Passaic, NJ — New Jersey Democratic Assemblyman Gary Schaer, the first-ever Orthodox Jewish member of the state’s Legislature, today called on Democratic National Committee Chairwoman Rep. Debbie Wasserman Schultz to intercede with the state party caucuses planned in Alaska, Hawaii, and Kansas to guarantee that religiously observant voters will be able to participate.
According to multiple national news reports, Orthodox Jews and others, including Seventh Day Adventists, were effectively shut-out from participating in Nevada’s Democratic Caucus this past weekend. Under the Nevada rules, a voter must be in attendance to register their presidential preference.
Schaer said that upon further research, his office discovered that those rules also exist in Alaska, Hawaii, and Kansas, meaning religiously observant voters would be disenfranchised in those states, as well.
“The Democratic Party has long been considered the party of inclusion,” Schaer wrote to Wasserman Schultz in a letter also sent to the heads of the Democratic parties in Alaska, Hawaii, and Kansas. “As a party, we need to stand for ideals that extend the right to vote not only to racial and ethnic minorities, but religious ones as well. The right and ability to vote is the fundamental cornerstone of our democracy and no American should have his or her fundamental rights infringed upon because of their religious affiliation.”
The remaining three states with Shabbos caucuses — Nebraska, Washington, and Wyoming — each offer a surrogate affidavit or absentee option to ensure a vote can be cast.
“Chairwoman Wasserman Schultz is in a position to ensure that every person who believes in the values of the Democratic Party has their voice heard as to who shall lead our ticket in November,” said Schaer. “Those who heed a call of faith to keep the Sabbath cannot be disenfranchised. Telling a segment of the Democratic Party that their voices don’t count would, well, ‘trump’ everything our party stands for.”
Schaer was the sponsor of a 2008 New Jersey state law that allows for the rescheduling of elections so as not to interfere with solemn religious observances. That law stemmed from a proposed school referendum that year in the New Jersey town of Edison that was scheduled to be held on Rosh Hashanah.
The text of Schaer’s full letter is below:
February 24, 2016
Hon Debbie Wasserman Schultz
Chair, Democratic National Committee
430 South Capitol Street
Washington DC, 20003
Dear Chairwoman Wasserman Schultz:
Recent media reports indicate that certain religiously observant voters were unable to participate in this past Saturday’s Nevada Democratic Caucus. Specifically, reports that Nevada’s Orthodox Jewish and Seventh Day Adventist voters had no way of exercising their right to choose the next Democratic Presidential nominee are highly disconcerting.

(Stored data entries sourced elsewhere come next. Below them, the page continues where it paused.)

Lemma demo_waiting_reached : rtc clock_step (start demo_clock) demo_waiting.
Proof.
  eapply rtc_l; [apply (step_tick demo_clock 100 [] 0 Looping 105); lia|].
  eapply rtc_l; [apply (step_sample demo_clock 105 [] 0 Looping)|].
  eapply rtc_l; [apply (step_store demo_clock 105 [] 5 [] 0 Looping)|].
  eapply rtc_l; [apply (step_signal (touch_store 5 demo_clock) 105 [] 0 Looping)|].
  eapply rtc_l; [apply step_load|]. eapply rtc_l; [apply step_arm|].
  eapply rtc_l; [apply step_wake; reflexivity|].
  eapply rtc_l; [apply step_load|]. eapply rtc_l; [apply step_arm|].
  eapply rtc_l; [apply (step_tick _ 105 [] 0 _ 115); lia|]. apply rtc_refl.
Qed.

(** At 115, ten after its last activity, the session of [demo_waiting] is overdue. *)
Lemma activity_expiry_witness :
  overdue 100 10 0 TimeoutConnectionIdle 5 115 /\
  forall n s', undisturbed n demo_waiting s' ->
    (exists k at_ last, cs_run s' = Expired k at_ last) \/ (n < 8)%nat /\ exists s'', own_step s' s''.
Proof.
  assert (overdue 100 10 0 TimeoutConnectionIdle 5 115) as Ho by (vm_compute; split; [reflexivity|discriminate]).
  split; [exact Ho|].
  destruct (activity_expiry 100 10 0 demo_clock demo_waiting eq_refl ltac:(lia) demo_waiting_reached ltac:(vm_compute; discriminate)) as (_ & _ & H).
  apply H; [exists TimeoutConnectionIdle; exact Ho|reflexivity|discriminate].
Defined.
Lemma wp_run fuel n :
  (fuel + n = fuel0)%nat -> obs_wp (run fuel) (Owner (Idle n)) (fun _ => obs_fin).
Proof.
  revert n. induction fuel as [|fuel IH]; intros n Hn; cbn [run].
  { apply wp_stuck. intros d F HI. exists n. split; [done|]. right. lia. }
  apply wp_bind, wp_select. intros d F HI. pose proof (excl_owner _ _ _ HI) as ->.
  destruct HI as (Ha & Hc & Hq & Hs & Hd & Ht & Hlen). unfold run_cases. split.
  { intros [H1 H2]%app_nil. exists n. split; [done|]. left.
    by destruct (d_queue d), (d_stopCh d). }
  intros d' b [Hin|Hin]%elem_of_app.
  - destruct (d_stopCh d) eqn:Es; [|by apply elem_of_nil in Hin].
    apply list_elem_of_singleton in Hin as [= -> ->]. exists Nobody.
    split; [|by apply wp_ret]. split_and!; cbn; (done || congruence).
  - destruct (d_queue d) as [|e q] eqn:Eq; [by apply elem_of_nil in Hin|].
    apply list_elem_of_singleton in Hin as [= -> ->]. exists (Owner (Busy (S n) e)). split.
    + rewrite zlen_cons in Hq. split_and!; cbn; try done; try lia.
      * by rewrite Ha, <- app_assoc.
      * rewrite length_app, Hlen. simpl. split; [by rewrite Ht|lia].
    + apply wp_bind, wp_section. intros d1 F1 d2 [] HI1 [= <-].
      pose proof (excl_owner _ _ _ HI1) as ->. destruct HI1 as (? & ? & ? & ? & ? & Ht1 & Hl1).
      exists (Owner (Idle (S n))). split; [by split_and!|]. apply IH. lia.
Qed.
End proofs.

Lemma observer_pool_ok size fuel opss c :
  0 <= size -> rtc pstep (observer_pool size fuel opss) c -> pool_ok obs_inv (obs_blk fuel) obs_fin c.
Proof.
  intros Hsize. eapply wp_adequate with (ms := Owner (Idle 0) :: replicate (length opss) Nobody).
  - cbn [gsum foldr]. fold (gsum (replicate (length opss) (@Nobody runner))).
    rewrite gsum_nil by by apply Forall_replicate. split_and!; cbn; done.
  - constructor; [apply wp_run; lia|]. induction opss; constructor; [apply wp_client|done].
Qed.
End run.

(** ** Properties *)

(** Under every interleaving of emitters, stoppers and the dispatcher: nothing
    panics (the stop channel is closed once, a panicking [Observe] is recovered), the
    queue never exceeds its capacity, events reach the observer in the order they
    were accepted, each once, with at most one in flight between queue and observer,
    and [dropped] counts exactly the events refused for a full queue (modulo 2^64). *)
Theorem observer_fifo panics_on size fuel opss c :
  0 <= size -> rtc pstep (observer_pool panics_on size fuel opss) c ->
  ~ panics c /\ zlen (d_queue c.1) <= d_cap c.1 /\
  (exists inflight, d_accepted c.1 = d_observed c.1 ++ inflight ++ d_queue c.1 /\
     (length inflight <= 1)%nat) /\
  d_dropped c.1 = wrap_u 64 (d_refused c.1).
Proof.
  intros Hs Hr. pose proof (observer_pool_ok _ _ _ _ _ Hs Hr) as Hok.
  split; [exact (pool_ok_no_panic _ _ _ _ Hok)|].
  destruct Hok as (ms & _ & Ha & Hc & Hq & _ & Hd & Hm).
  split; [done|]. split; [|done].
  destruct (gsum ms) as [|[n|n e]|]; cbn in Hm; [| | |done];
    destruct Hm as [Ht _]; rewrite Ha, Ht; [exists []|exists []|exists [e]]; simpl;
    rewrite <- ?app_assoc; (split; [done|lia]).
Qed.

Lemma blocked_runner fuel d (ts : list (prog observerDispatcher unit)) ms :
  Forall2 (fun t m => (t = Ret tt /\ obs_fin m) \/ obs_blk fuel d m) ts ms ->
  gsum ms = Nobody \/ exists n, Owner (Idle n) ∈ ms /\
    (d_queue d = [] /\ d_stopCh d = false \/ (fuel <= n)%nat).
Proof.
  induction 1 as [|t m ts ms [[_ Hm]|(n & -> & Hb)] _ [IH|(n' & ? & ?)]]; [by left|..].
  - left. rewrite Hm. exact IH.
  - right. exists n'. split; [by right|done].
  - right. exists n. split; [by left|done].
  - right. exists n. split; [by left|done].
Qed.

Lemma client_never_blocks ops : never_blocks (client ops).
Proof.
  induction ops as [|[e|] ops IH]; [done| |]; cbn [client]; apply never_blocks_bind; try done.
  - apply never_blocks_bind; [apply never_blocks_atomically|]. intros []; [done|].
    apply never_blocks_bind; [apply never_blocks_atomically|]. by intros [].
  - apply never_blocks_bind; [apply never_blocks_atomically|]. intros _.
    apply never_blocks_atomic_panic.
Qed.

(** Observation never holds up the transport: [emit] and [stop] never wait, so in a
    pool that can no longer move at most the dispatcher (goroutine 0) is left; and
    unless it was stopped, every accepted event has been observed (the bound on
    [fuel], the number of events the modelled loop may take, is not reached). *)
Theorem observer_nonblocking panics_on size fuel opss c :
  0 <= size -> rtc pstep (observer_pool panics_on size fuel opss) c -> ~ can_step c ->
  (length (d_accepted c.1) < fuel)%nat ->
  (forall i t, c.2 !! i = Some t -> i <> 0%nat -> t = Ret tt) /\
  (d_stopCh c.1 = true \/ d_observed c.1 = d_accepted c.1).
Proof.
  intros Hs Hr Hst Hf. pose proof (observer_pool_ok _ _ _ _ _ Hs Hr) as Hok. split.
  - intros i t Hi Hne.
    eapply (never_blocks_pool (fun i => i <> 0%nat)); [|exact Hr|done| |done|done].
    + intros [|j] t' Hj Ht; [done|]. cbn in Ht. apply list_lookup_fmap_Some in Ht as (ops & -> & _).
      apply client_never_blocks.
    + exact (pool_ok_no_panic _ _ _ _ Hok).
  - destruct (pool_ok_blocked _ _ _ _ Hok Hst) as (ms & (Ha & _ & _ & _ & _ & Hm) & Hall).
    destruct (d_stopCh c.1) eqn:Es; [by left|right].
    destruct (blocked_runner _ _ _ _ Hall) as [E|(n & Hin & Hb)]; [by rewrite E in Hm; destruct Hm|].
    destruct (gsum_elem _ _ Hin) as [[|r|] EF]; rewrite EF in Hm; cbn in Hm; [|done..].
    destruct Hm as [Ht Hl]. rewrite Ha, length_app in Hf.
    destruct Hb as [[Hq _]|?]; [|lia]. by rewrite Ha, Hq, Ht, app_nil_r.
Qed.

Definition demo_event : Event :=
  {| ev_Kind := EventRead; ev_Resource := ResourceSession; ev_ResourceID := 1; ev_ParentID := 0;
     ev_Protocol := SchemeTCP; ev_Local := None; ev_Remote := None; ev_Bytes := 3; ev_Duration := 0;
     ev_Err := None |}.
(** Three events for a queue of two, then the dispatcher runs. *)
Definition observer_demo : pool observerDispatcher :=
  reached (observer_pool (fun _ => false) 2 10 [[Emit demo_event; Emit demo_event; Emit demo_event]])
    (replicate 12 (1, 0)%nat ++ replicate 6 (0, 0)%nat).

Lemma observer_fifo_witness :
  d_dropped observer_demo.1 = 1 /\ zlen (d_queue observer_demo.1) <= d_cap observer_demo.1.
Proof.
  split; [reflexivity|].
  exact (proj1 (proj2 (observer_fifo (fun _ => false) 2 10 [[Emit demo_event; Emit demo_event; Emit demo_event]]
           observer_demo ltac:(lia) (reached_steps _ _)))).
Defined.

Lemma observer_nonblocking_witness : d_observed observer_demo.1 = d_accepted observer_demo.1.
Proof.
  assert (~ can_step observer_demo) as Hn by (apply pool_blocked_no_step; reflexivity).
  destruct (observer_nonblocking (fun _ => false) 2 10 [[Emit demo_event; Emit demo_event; Emit demo_event]]
              observer_demo ltac:(lia) (reached_steps _ _) Hn) as [_ [H|H]].
  - vm_compute. lia.
  - vm_compute in H. discriminate.
  - exact H.
Defined.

As the first Orthodox Jewish member to serve in the New Jersey Legislature, I have gone to great lengths over the past ten years to ensure all religiously observant New Jerseyans have the ability to participate in our democracy. In fact, in 2008, I wrote and passed into law legislation providing for the adjustment of elections which may fall on a date which coincides with a period of religious observance.
The Democratic Party has long been considered the party of inclusion. In fact, both Secretary Clinton and Senator Sanders have gone to great lengths to demonstrate to Democratic voters their efforts to enfranchise all Americans and bring more minorities into our party. As a party, we need to stand for ideals that extend the right to vote not only to racial and ethnic minorities, but religious ones as well. The right and ability to vote is the fundamental cornerstone of our democracy and no American should have his or her fundamental rights infringed upon because of their religious affiliation.
Going forward, it has come to my attention that the States of Kansas (Saturday, March 5th), Alaska (Saturday, March 26th) and Hawaii (Saturday, March 26th) have Presidential Caucuses scheduled on the Saturday, a religious day of observance for many Americans. Unfortunately, these states do not appear to offer surrogate affidavit or absentee options which appear to be available in Nebraska, Washington and Wyoming. The lack of these affidavit options effectively makes participation by certain religious groups impossible.
It is my sincere hope that party officials at the state and national level will not allow the disenfranchisement of any American voter, including religiously observant Americans whom the Democratic Party should be forcefully reaching out to.